In 1995, scenes for Margaret's Museum were filmed in the town. Most were shot on King Street, where a house was used as a mine managers house. In 1999, two films were shot in North Sydney. First, was New Waterford Girl. Downtown North Sydney was used to represent downtown New Waterford in the 1970s.
The other film from this year was a CBC made-for-TV movie named Win Again, starring Gordon Pinsent. This time, North Sydney posed as a small town in Newfoundland. The closing scene of the movie has a nice shot of the whole town, taken from a large crane from the downtown area.
Northside General Hospital, in North Sydney, is the only public hospital to cover health care on the entire north side area of Cape Breton. It has five floors, not including the ground floor. The hospital does not perform any major surgery. Although it does have an emergency room, this has scheduled closures, during which residents must go to the Cape Breton Regional Hospital in Sydney. The Harbourview Veterans Hospital located in nearby Sydney Mines is a continuing-care rehabilitation facility. It has a ward for physio and hearing and speech, but no outpatients or emergency wards.
There are two elementary schools: Seton Elementary and Ferrisview Elementary. There was a complex of Saint Joseph's Elementary and Saint Mary's Elementary, but this complex was demolished in March 2008 to make way for a new multimillion-dollar school, Ferrisview Elementary. Thompson Middle School was the only middle school in North Sydney before its demolition in 2018, after the school's closing, students started attending Sydney Mines Middle School. There is no high school in North Sydney and as a result, all students attend Memorial Composite High School, in the neighbouring town of Sydney Mines, which is the only high school for the entire Northside area.
North Sydney hosts the Maritime Drilling School. Students from all over the world attend this institution to train to work in the oil and gas industry.

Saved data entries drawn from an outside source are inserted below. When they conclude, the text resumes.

(** A bucket's reality is what arrives of its contributions. *)
Lemma bucket_wire_reality v : AggregateValue.reality (bucket_wire_form v) = AggregateValue.reality v.
Proof.
  change (AggregateValue.reality (bucket_wire_form v)) with
    (if bool_decide (AggregateValue.reality v = Reality.Mixed) then Reality.Mixed
     else if bool_decide (AggregateValue.reality v = Reality.Synthetic) then Reality.Synthetic
     else Reality.Real).
  unfold AggregateValue.reality.
  by destruct (AggregateValue.mixed_contribution v), (AggregateValue.synthetic_contribution v).
Qed.

(** ** Stale evidence and losses *)

Definition write_stale (r : StaleEvidenceRecord.t) : action PayloadWriter.t unit :=
  PayloadWriter.u8 (StaleEvidenceRecord.kind_code (StaleEvidenceRecord.kind r));;
  PayloadWriter.u64 (StaleEvidenceRecord.event_id r);;
  write_name_id (StaleEvidenceRecord.publisher r);;
  PayloadWriter.u64 (StaleEvidenceRecord.publisher_boot r);;
  write_name_id (StaleEvidenceRecord.region r);;
  PayloadWriter.u8 (EventType.code (StaleEvidenceRecord.event_type r));;
  PayloadWriter.i64 (StaleEvidenceRecord.observed_at_ns r);;
  PayloadWriter.text (StaleEvidenceRecord.detail r) 256.

Definition read_stale : action PayloadReader.t StaleEvidenceRecord.t :=
  kind ← read_enum stale_kind_of_code 7 "stale evidence kind";
  event_id ← PayloadReader.u64;
  publisher ← read_name_id;
  boot ← PayloadReader.u64;
  region ← read_name_id;
  event_type ← read_enum EventType.of_code kEventTypeCount "stale event type";
  observed_at ← PayloadReader.i64;
  detail ← PayloadReader.text 256;
  mret (StaleEvidenceRecord.mk kind event_id publisher boot region event_type observed_at detail).

Definition stale_fits (r : StaleEvidenceRecord.t) : Prop :=
  in_uint 64 (StaleEvidenceRecord.event_id r) ∧
  name_fits (StaleEvidenceRecord.publisher r) ∧
  in_uint 64 (StaleEvidenceRecord.publisher_boot r) ∧
  name_fits (StaleEvidenceRecord.region r) ∧
  enum_fits EventType.code EventType.of_code kEventTypeCount (StaleEvidenceRecord.event_type r) ∧
  in_i64 (StaleEvidenceRecord.observed_at_ns r) ∧
  slen (StaleEvidenceRecord.detail r) ≤ 256.

Lemma codes_stale r : stale_fits r → codes (write_stale r) read_stale r.
Proof. unfold write_stale, read_stale, stale_fits. destruct r; solve_codes. Qed.
Lemma stable_stale : stable read_stale.
Proof. unfold read_stale. solve_stable. Qed.
(** Only a session that said HELLO as a publisher or an administrator holds a
    publisher. *)
Definition session_ok (s : Session.t) : Prop :=
  Session.publisher_registered s = true →
  Session.hello_done s = true
  ∧ (Session.role s = ClientRole.Publisher ∨ Session.role s = ClientRole.Admin).

(** From [w] to [w'] with operations of the kinds the role of the session performs. *)
Definition within_role (w w' : World.t) : Prop :=
  let s := World.session w in
  let s' := World.session w' in
  session_ok s →
  session_ok s' ∧ Session.hello_done s' = Session.hello_done s ∧ Session.role s' = Session.role s
  ∧ Session.buffer s' = Session.buffer s ∧ Session.id s' = Session.id s
  ∧ ∃ ops, Forall (performs (Session.role s)) ops
      ∧ World.observatory w' = run ops (World.observatory w).

Create HintDb coordinator.

#[global] Instance within_role_refl : Reflexive within_role.
Proof. intros w Hs. split_and!; try done. exists []. by split; [constructor|]. Qed.
#[global] Instance within_role_trans : Transitive within_role.
Proof.
  intros w1 w2 w3 H12 H23 Hs. destruct (H12 Hs) as (Hs2 & Hh2 & Hr2 & Hb2 & Hi2 & ops & Hp & Ho).
  destruct (H23 Hs2) as (Hs3 & Hh3 & Hr3 & Hb3 & Hi3 & ops' & Hp' & Ho').
  split_and!; [done|congruence..|]. exists (ops ++ ops'). split.
  - apply Forall_app_2; [done|]. by rewrite <-Hr2.
  - rewrite Ho', Ho. unfold run. by rewrite foldl_app.
Qed.

(** Two worlds with one observatory and one session. *)
Lemma within_role_same w w1 w2 :
  World.observatory w2 = World.observatory w1 → World.session w2 = World.session w1 →
  within_role w w1 → within_role w w2.
Proof. intros Ho Hs H. unfold within_role. by rewrite Hs, Ho. Qed.

Lemma within_role_exec op w :
  performs (Session.role (World.session w)) op →
  within_role w (w <| World.observatory := exec op (World.observatory w) |>).
Proof. intros Hp Hs. split_and!; try done. exists [op]. by rewrite Forall_singleton. Qed.

Lemma send_counts_within status detail a r d l m w w' :
  within_role w w' → within_role w (send_counts status detail a r d l m w').
Proof. by apply within_role_same. Qed.
Lemma send_ack_within status detail w w' : within_role w w' → within_role w (send_ack status detail w').
Proof. apply send_counts_within. Qed.
Lemma nack_within e w w' : within_role w w' → within_role w (nack e w').
Proof. apply send_counts_within. Qed.
Lemma respond_within type m w w' : within_role w w' → within_role w (respond type m w').
Proof. by apply within_role_same. Qed.
Lemma respond_or_fail_within type what m w w' :
  within_role w w' → within_role w (respond_or_fail type what m w').
Proof. unfold respond_or_fail. destruct (m []) as [[] payload]; by apply within_role_same. Qed.

(** Closing fences the session's own boot, with a reason open to publishers. *)
Lemma close_session_within clk w w' : within_role w w' → within_role w (close_session clk w').
Proof.
  intros H. etransitivity; [exact H|]. clear w H. rename w' into w. unfold close_session.
  destruct (Session.publisher_registered (World.session w)) eqn:Hreg.
  2: { intros Hs. split_and!; try done. exists []. by split; [constructor|]. }
  intros Hs. destruct (Hs Hreg) as [Hh Hr].
  assert (performs (Session.role (World.session w))
    (FencePublisherBoot (clk 2%nat) (Session.publisher_id (World.session w))
       (Session.publisher_boot (World.session w)) FenceReason.ConnectionClosed
       (closed_detail (Session.peer (World.session w))))) as Hp.
  { cbn. destruct Hr; [by right|by left]. }
  set (op := FencePublisherBoot _ _ _ _ _) in Hp.
  assert (exec op (World.observatory w) = exec op (World.observatory w)) as He by done.
  unfold op in He at 1. cbn [exec] in He.
  destruct (fence_publisher_boot _ _ _ _ _ _) as [[o v]|]; cbn;
    (split_and!; try done; exists [op]; split; [by apply Forall_singleton|exact He]).
Qed.

Lemma fail_session_within clk code detail w w' :
  within_role w w' → within_role w (fail_session clk code detail w').
Proof. intros H. apply close_session_within, send_counts_within. by eapply within_role_same. Qed.
Lemma fail_with_within clk e w w' : within_role w w' → within_role w (fail_with clk e w').
Proof. unfold fail_with. apply fail_session_within. Qed.

Lemma parse_within {A} clk (r : action PayloadReader.t A) frame k w :
  (∀ a reader, within_role w (k a reader w)) → within_role w (parse clk r frame k w).
Proof. intros H. unfold parse. destruct (r _) as [[a|e] reader]; [apply H|by apply fail_with_within]. Qed.
Lemma parse_all_within {A} clk (r : action PayloadReader.t A) frame k w :
  (∀ a, within_role w (k a w)) → within_role w (parse_all clk r frame k w).
Proof. intros H. by apply parse_within. Qed.
Lemma parse_record_within {A} clk what (r : action PayloadReader.t A) frame k w :
  (∀ a, within_role w (k a w)) → within_role w (parse_record clk what r frame k w).
Proof.
  intros H. apply parse_within. intros a reader. destruct (PayloadReader.exhausted reader); [done|].
  by apply fail_session_within.
Qed.

#[global] Hint Resolve send_counts_within send_ack_within nack_within respond_within respond_or_fail_within
  close_session_within fail_session_within fail_with_within parse_within parse_all_within
  parse_record_within within_role_exec : coordinator.
#[global] Hint Extern 1 (within_role ?w ?w) => reflexivity : coordinator.

(** An operation that fails leaves the state alone. *)
Lemma acknowledge_within done op r w :
  performs (Session.role (World.session w)) op →
  exec op (World.observatory w) = commit (World.observatory w) r →
  within_role w (acknowledge done r w).
Proof.
  intros Hp He. unfold acknowledge. destruct r as [o|e]; [|auto with coordinator].
  cbn in He. rewrite <-He. apply send_counts_within. by apply within_role_exec.
Qed.

Section handlers_within.
Context (endpoint : string) (state_path : string) (save : State.t → result Z) (clk : nat → Z).

Ltac within := repeat first [progress intros | case_match | progress auto with coordinator].

Lemma handle_heartbeat_within frame w : within_role w (handle_heartbeat clk frame w).
Proof. unfold handle_heartbeat. within. Qed.

Lemma handle_register_publisher_within frame w :
  Session.hello_done (World.session w) = true →
  Session.role (World.session w) = ClientRole.Publisher ∨ Session.role (World.session w) = ClientRole.Admin →
  within_role w (handle_register_publisher clk frame w).
Proof.
  intros Hh Hr. apply parse_record_within. intros g. cbn.
  pose proof (within_role_exec (System.RegisterPublisher (clk 0%nat) (clk 1%nat) g) w Hr) as H.
  cbn [exec] in H. destruct (register_publisher _ _ g _) as [o [v|e]]; cbn [fst] in H; [|auto with coordinator].
  apply send_counts_within. etransitivity; [exact H|]. intros Hs. split_and!; try done.
  exists []. by split; [constructor|].
Qed.

Section publishing.
Context (w : World.t).
Context (Hr : Session.role (World.session w) = ClientRole.Publisher
              ∨ Session.role (World.session w) = ClientRole.Admin).

Lemma handle_publish_event_within frame : within_role w (handle_publish_event clk frame w).
Proof.
  apply parse_record_within. intros o.
  pose proof (within_role_exec (Ingest (clk 0%nat) o) w Hr) as H. cbn [exec] in H.
  destruct (ingest _ o _) as [o' out]. cbn [fst] in H. auto with coordinator.
Qed.

Lemma handle_publish_batch_within frame : within_role w (handle_publish_batch clk frame w).
Proof.
  apply parse_within. intros count reader. destruct (_ || _); [auto with coordinator|].
  destruct (read_n _ _ reader) as [[os|e] reader']; [|auto with coordinator].
  destruct (negb _); [auto with coordinator|].
  pose proof (within_role_exec (IngestBatch (clk 0%nat) os) w Hr) as H. cbn [exec] in H.
  destruct (ingest_batch _ os _) as [o' [out|e]]; cbn [fst] in H; auto with coordinator.
Qed.

Lemma handle_publish_counter_within frame : within_role w (handle_publish_counter clk frame w).
Proof.
  apply parse_record_within. intros p.
  pose proof (within_role_exec (IngestCounter (clk 0%nat) p) w Hr) as H. cbn [exec] in H.
  destruct (ingest_counter _ p _) as [o' [out|e]]; cbn [fst] in H; auto with coordinator.
Qed.
End publishing.

Section querying.
Context (w : World.t).
Context (Hr : Session.role (World.session w) = ClientRole.Client
              ∨ Session.role (World.session w) = ClientRole.Admin).

Lemma handle_query_snapshot_within frame w' :
  handle_query_snapshot clk frame w = Some w' → within_role w w'.
Proof.
  unfold handle_query_snapshot, take_snapshot.
  destruct (read_flags frame) as [flags|e]; [|intros [= <-]; auto with coordinator].
  cbn zeta. destruct (analyze_all _ _) as [found|]; [|done]. intros [= <-].
  apply respond_or_fail_within. cbn [fst].
  exact (within_role_exec (TakeSnapshot (clk 0%nat)) w Hr).
Qed.

Lemma handle_query_findings_within frame w' :
  handle_query_findings clk frame w = Some w' → within_role w w'.
Proof.
  unfold handle_query_findings.
  destruct (read_flags frame) as [flags|e]; [|intros [= <-]; auto with coordinator].
  destruct (analyze_all _ _) as [found|]; [|done]. intros [= <-]. auto with coordinator.
Qed.

Lemma handle_query_attribution_within frame : within_role w (handle_query_attribution clk frame w).
Proof. apply parse_all_within. within. Qed.
End querying.

Section administration.
Context (w : World.t) (Hr : Session.role (World.session w) = ClientRole.Admin).

Lemma register_resource_within {A} (r : action PayloadReader.t A) register op reader :
  (∀ record, performs ClientRole.Admin (op record)
     ∧ exec (op record) (World.observatory w)
       = commit (World.observatory w) (register (clk 0%nat) record (World.observatory w))) →
  match register_resource clk r register reader (World.observatory w) with
  | Ok (Ok s, _) => within_role w (w <| World.observatory := s |>)
  | _ => True
  end.
Proof.
  intros H. unfold register_resource. destruct (r reader) as [[record|e] reader']; [|done].
  destruct (H record) as [Hp He]. destruct (register _ record _) as [s|]; [|done]. cbn in He.
  rewrite <-He. apply within_role_exec. by rewrite Hr.
Qed.

Lemma handle_register_resource_within frame : within_role w (handle_register_resource clk frame w).
Proof.
  apply parse_within. intros kind reader. destruct (_ >? _); [auto with coordinator|]. cbn zeta.
  assert (∀ registration : result (result State.t * PayloadReader.t),
    match registration with
    | Ok (Ok s, _) => within_role w (w <| World.observatory := s |>)
    | _ => True
    end →
    within_role w match registration with
      | Err e => fail_with clk e w
      | Ok (r, reader) =>
          let registered := match r with Ok s => w <| World.observatory := s |> | Err _ => w end in
          if negb (PayloadReader.exhausted reader)
          then fail_session clk ErrorCode.TrailingBytes "trailing bytes in REGISTER_RESOURCE" registered
          else acknowledge "resource registered" r w
      end) as Hgen.
  { intros [[[s|e] reader']|e] H; cbn zeta; [| |auto with coordinator];
      destruct (negb _); unfold acknowledge; auto with coordinator. }
  destruct (ResourceKind.of_code kind); try (by auto with coordinator); apply Hgen.
  - by apply (register_resource_within _ _ (System.RegisterNode (clk 0%nat))).
  - by apply (register_resource_within _ _ (System.RegisterProcessor (clk 0%nat))).
  - by apply (register_resource_within _ _ (System.RegisterAccelerator (clk 0%nat))).
  - by apply (register_resource_within _ _ (System.RegisterMemoryDomain (clk 0%nat))).
  - by apply (register_resource_within _ _ (System.RegisterCoherenceDomain (clk 0%nat))).
Qed.

Lemma handle_register_region_within frame : within_role w (handle_register_region clk frame w).
Proof.
  apply parse_record_within. intros r.
  apply (acknowledge_within _ (System.RegisterRegion (clk 0%nat) r)); [exact Hr|done].
Qed.
Lemma handle_register_coherence_domain_within frame :
  within_role w (handle_register_coherence_domain clk frame w).
Proof.
  apply parse_record_within. intros r.
  apply (acknowledge_within _ (System.RegisterCoherenceDomain (clk 0%nat) r)); [exact Hr|done].
Qed.
Lemma handle_set_topology_link_within frame : within_role w (handle_set_topology_link clk frame w).
Proof.
  apply parse_record_within. intros l. apply (acknowledge_within _ (System.SetTopologyLink l)); [exact Hr|done].
Qed.
Definition check_staged (declared_records : Z) (staged : StagedState.t) : result unit :=
  reject_if (negb (StagedState.has_meta staged)) ErrorCode.CorruptState
    "state file has no meta section";;
  reject_if_ctx (negb (declared_records =? StagedState.record_count staged)) ErrorCode.CorruptState
    "state record count does not match its payload"
    ("declared=" +:+ format_u64 declared_records +:+ " actual="
       +:+ format_u64 (StagedState.record_count staged));;
  check_references RegionRecord.memory_domain (StagedState.memory_domains staged)
    "region references an unknown memory domain" (StagedState.regions staged);;
  check_references MemoryDomainRecord.coherence_domain (StagedState.coherence_domains staged)
    "memory domain references an unknown coherence domain" (StagedState.memory_domains staged);;
  check_references ProcessorRecord.node (StagedState.nodes staged)
    "processor references an unknown node" (StagedState.processors staged);;
  reject_if (existsb (λ l, resource_empty (TopologyLink.from l) || resource_empty (TopologyLink.to l))
               (StagedState.links staged)) ErrorCode.CorruptState "topology link endpoint is empty".

(** [copy] with its checksum field zeroed. *)
Definition zero_header_crc (header : list Z) : list Z :=
  take 48 header ++ put_u32 0 ++ drop 52 header.
(** The envelope of a built file is accepted: what is left is its sections. *)
Lemma parse_envelope options payload coordinator observation records :
  zlen payload ≤ PersistenceOptions.max_bytes options → PersistenceOptions.max_bytes options < 2 ^ 63 →
  in_uint 64 coordinator → in_uint 64 observation → in_uint 64 records →
  parse_state options
    (state_header (zlen payload) coordinator observation records ++ payload ++ state_trailer payload)
  = (staged ← parse_sections (length payload) options payload
       (StagedState.empty <| StagedState.source_coordinator_epoch := coordinator |>
                          <| StagedState.source_observation_epoch := observation |>);
     check_staged records staged;; Ok staged).
Proof.
  intros Hsize Hmax Hc Ho Hr. pose proof (zlen_nonneg payload) as H0.
  assert (Hp : in_uint 64 (zlen payload)) by (unfold in_uint; lia).
  destruct (trailer_layout payload) as (Ht & T1 & T2).
  set (trailer := state_trailer payload) in *. clearbody trailer.
  unfold state_header. set (fields := state_header_fields _ _ _ _).
  set (c := crc32 (fields ++ put_u32 0 ++ _)).
  rewrite <- !app_assoc, (app_assoc (put_u32 0)).
  destruct (header_layout (zlen payload) coordinator observation records
    (put_u32 c ++ (put_u32 0 ++ put_u64 0) ++ payload ++ trailer) Hp Hc Ho Hr)
    as (L1 & L2 & L3 & L4 & L5 & L6 & L7 & _).
  destruct (header_split fields c (payload ++ trailer) (header_fields_length _ _ _ _)
    (crc32_range _)) as (S1 & S2 & S3 & S4).
  fold fields in L1, L2, L3, L4, L5, L6, L7.
  set (data := fields ++ put_u32 c ++ (put_u32 0 ++ put_u64 0) ++ payload ++ trailer) in *.
  clearbody data. rewrite zlen_app, Ht in S1.
  assert (Hd : drop_z (64 + zlen payload) data = trailer).
  { assert (drop_z (64 + zlen payload) data = drop_z (zlen payload) (drop_z 64 data)) as ->.
    { unfold drop_z. rewrite drop_drop. f_equal. lia. }
    rewrite S3, drop_z_app, Z.sub_diag by lia. done. }
  unfold parse_state. cbn zeta. unfold Limits.kStateHeaderSize, Limits.kStateTrailerSize.
  rewrite L1, L2, L3, L4, L5, L6, L7, S1, S2, S4.
  rewrite (wrap64_small (64 + zlen payload + 16)) by (unfold in_u64, u64_max; lia).
  rewrite Hd, S3, take_z_app, T1, T2 by done.
  rewrite !(proj2 (Z.ltb_ge _ _)) by lia.
  rewrite !bool_decide_eq_true_2 by done. fold c. by rewrite !Z.eqb_refl.
Qed.

(** Parsing a saved file is staging its sections and checking the references. *)
Lemma parse_saved options s r :
  durable options s → stages options (state_sections options s) (staging_start s) r →
  parse_state options (state_file options s)
  = staged ← r; check_staged (saved_record_count options s) staged;; Ok staged.
Proof.
  intros Hs Hstages. destruct (dur_options _ _ Hs) as [_ Hmax]. pose proof (dur_size _ _ Hs) as Hsize.
  destruct (dur_epochs _ _ Hs) as [Hc Ho].
  pose proof (stages_parse _ _ _ _ Hstages (sections_sized _ _ Hsize ltac:(lia))) as Hp.
  cbn zeta in Hp. fold (state_payload options s) in Hp.
  unfold state_file. fold (state_trailer (state_payload options s)).
  unfold staging_start in Hp.
  by rewrite parse_envelope, Hp; [|done..|by apply saved_record_count_uint].
Qed.

Lemma parse_state_file options s :
  durable options s → loadable options s →
  parse_state options (state_file options s) = Ok (staged_of options s).
Proof.
  intros Hs [Hb Hr]. rewrite (parse_saved _ _ _ Hs (stages_saved _ _ Hs Hb)). cbn [mbind result_bind].
  by rewrite (proj2 (check_staged_saved _ _ Hs)).
Qed.

Lemma parse_state_file_refused options s :
  durable options s → ¬ loadable options s →
  code_of (parse_state options (state_file options s)) = ErrorCode.CorruptState.
Proof.
  intros Hs Hn. destruct (decide (within_bounds options s)) as [Hb|Hb].
  - rewrite (parse_saved _ _ _ Hs (stages_saved _ _ Hs Hb)). cbn [mbind result_bind].
    destruct (check_staged _ _) as [[]|e] eqn:E; [|by eapply check_staged_code].
    destruct Hn. split; [done|]. by apply (check_staged_saved options).
  - destruct (stages_refused _ _ Hs Hb) as (e & He & Hstages).
    by rewrite (parse_saved _ _ _ Hs Hstages).
Qed.

(** ** Deciding whether a state fits *)

#[global] Instance all_chars_dec (P : Ascii.ascii → Prop) `{∀ c, Decision (P c)} s : Decision (all_chars P s).
Proof. induction s as [|c s IH]; simpl; apply _. Defined.
#[global] Instance valid_token_dec s : Decision (valid_token s).
Proof. unfold valid_token. apply _. Defined.
#[global] Instance name_fits_dec s : Decision (name_fits s).
Proof. unfold name_fits. apply _. Defined.
#[global] Instance short_dec s : Decision (short s).
Proof. unfold short. apply _. Defined.
#[global] Instance annotation_fits_dec s : Decision (annotation_fits s).
Proof. unfold annotation_fits. apply _. Defined.
#[global] Instance in_i64_dec v : Decision (in_i64 v).
Proof. unfold in_i64. apply _. Defined.
#[global] Instance enum_fits_dec {E} `{EqDecision E} (code : E → Z) of_code max e :
  Decision (enum_fits code of_code max e).
Proof. unfold enum_fits. apply _. Defined.
#[global] Instance durable_node_dec r : Decision (durable_node r).
Proof. unfold durable_node. apply _. Defined.
#[global] Instance durable_processor_dec r : Decision (durable_processor r).
Proof. unfold durable_processor. apply _. Defined.
#[global] Instance durable_accelerator_dec r : Decision (durable_accelerator r).
Proof. unfold durable_accelerator. apply _. Defined.
#[global] Instance durable_memory_domain_dec r : Decision (durable_memory_domain r).
Proof. unfold durable_memory_domain. apply _. Defined.
#[global] Instance durable_ref_dec r : Decision (durable_ref r).
Proof. unfold durable_ref. apply _. Defined.
#[global] Instance durable_coherence_domain_dec r : Decision (durable_coherence_domain r).
Proof. unfold durable_coherence_domain. apply _. Defined.
#[global] Instance durable_region_dec r : Decision (durable_region r).
Proof. unfold durable_region. apply _. Defined.
#[global] Instance durable_link_dec l : Decision (durable_link l).
Proof. unfold durable_link. apply _. Defined.
#[global] Instance durable_watermark_dec w : Decision (durable_watermark w).
Proof. unfold durable_watermark. apply _. Defined.
#[global] Instance durable_capability_dec c : Decision (durable_capability c).
Proof. unfold durable_capability. apply _. Defined.
#[global] Instance result_unit_ok_dec (r : result unit) : Decision (r = Ok tt).
Proof. destruct r as [[]|e]; [left; reflexivity|right; discriminate]. Defined.
#[global] Instance durable_cost_model_dec m : Decision (durable_cost_model m).
Proof. unfold durable_cost_model. apply _. Defined.
#[global] Instance durable_bucket_dec e : Decision (durable_bucket e).
Proof. unfold durable_bucket. apply _. Defined.
#[global] Instance durable_history_dec r : Decision (durable_history r).
Proof. unfold durable_history. apply _. Defined.

#[global] Typeclasses Opaque valid_token name_fits short annotation_fits in_i64 in_uint enum_fits
  is_byte is_bytes known within_bounds references_known loadable durable_node durable_processor
  durable_accelerator durable_memory_domain durable_ref durable_coherence_domain durable_region
  durable_link durable_watermark durable_capability durable_cost_model durable_bucket
  durable_history.

(** Checks that a concrete state fits, field by field. *)
Ltac check_durable := constructor; apply (bool_decide_unpack _); vm_compute; exact I.
Lemma load_saved now1 now2 options s s0 :
  durable options s → loadable options s →
  load_state now1 now2 (Ok (state_file options s)) options s0
  = (recover now1 now2 (staged_of options s) s0, Ok (load_report (state_file options s) (staged_of options s))).
Proof. intros Hs Hl. unfold load_state. by rewrite parse_state_file. Qed.

(** The state a restart leaves: [s] saved, and loaded into [s0]. *)
Definition restart (now1 now2 : Z) (options : PersistenceOptions.t) (s s0 : State.t) : State.t :=
  (load_state now1 now2 (Ok (state_file options s)) options s0).1.

Lemma mark_loaded_twice (m : gmap string RegionRecord.t) : mark_loaded <$> (mark_loaded <$> m) = mark_loaded <$> m.
Proof. rewrite <- map_fmap_compose. by apply map_fmap_ext. Qed.

(** A load read what the save wrote and counted the same records. *)
Definition same_counts (w r : PersistenceReport.t) : Prop :=
  PersistenceReport.bytes_read r = PersistenceReport.bytes_written w
  ∧ PersistenceReport.regions r = PersistenceReport.regions w
  ∧ PersistenceReport.processors r = PersistenceReport.processors w
  ∧ PersistenceReport.accelerators r = PersistenceReport.accelerators w
  ∧ PersistenceReport.memory_domains r = PersistenceReport.memory_domains w
  ∧ PersistenceReport.coherence_domains r = PersistenceReport.coherence_domains w
  ∧ PersistenceReport.topology_links r = PersistenceReport.topology_links w
  ∧ PersistenceReport.publisher_watermarks r = PersistenceReport.publisher_watermarks w
  ∧ PersistenceReport.history_records r = PersistenceReport.history_records w
  ∧ PersistenceReport.history_aggregates r = PersistenceReport.history_aggregates w
  ∧ PersistenceReport.source_coordinator_epoch r = PersistenceReport.source_coordinator_epoch w.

North Sydney is home to the Cape Breton County Farmer's Exhibition. Held every August by the Cape Breton Federation of Agriculture, it is possibly the largest tourist attraction in the town. People from all over Industrial Cape Breton attend the event, and exhibitors come from all over the Atlantic Provinces. The main attraction is the agricultural and cultural displays. The Exhibition also includes a circus midway and horse riding presentations such as barrel racing, skills competitions, and draft horse competitions as well as two competitions that have made a comeback after many years of not being featured, the oxen pull revived in 2012 and the cattle (beef and dairy) being revived in 2011.
Started in 1916, the exhibition was originally based in Sydney and a few years later relocated to its present location at the top of Regent Street.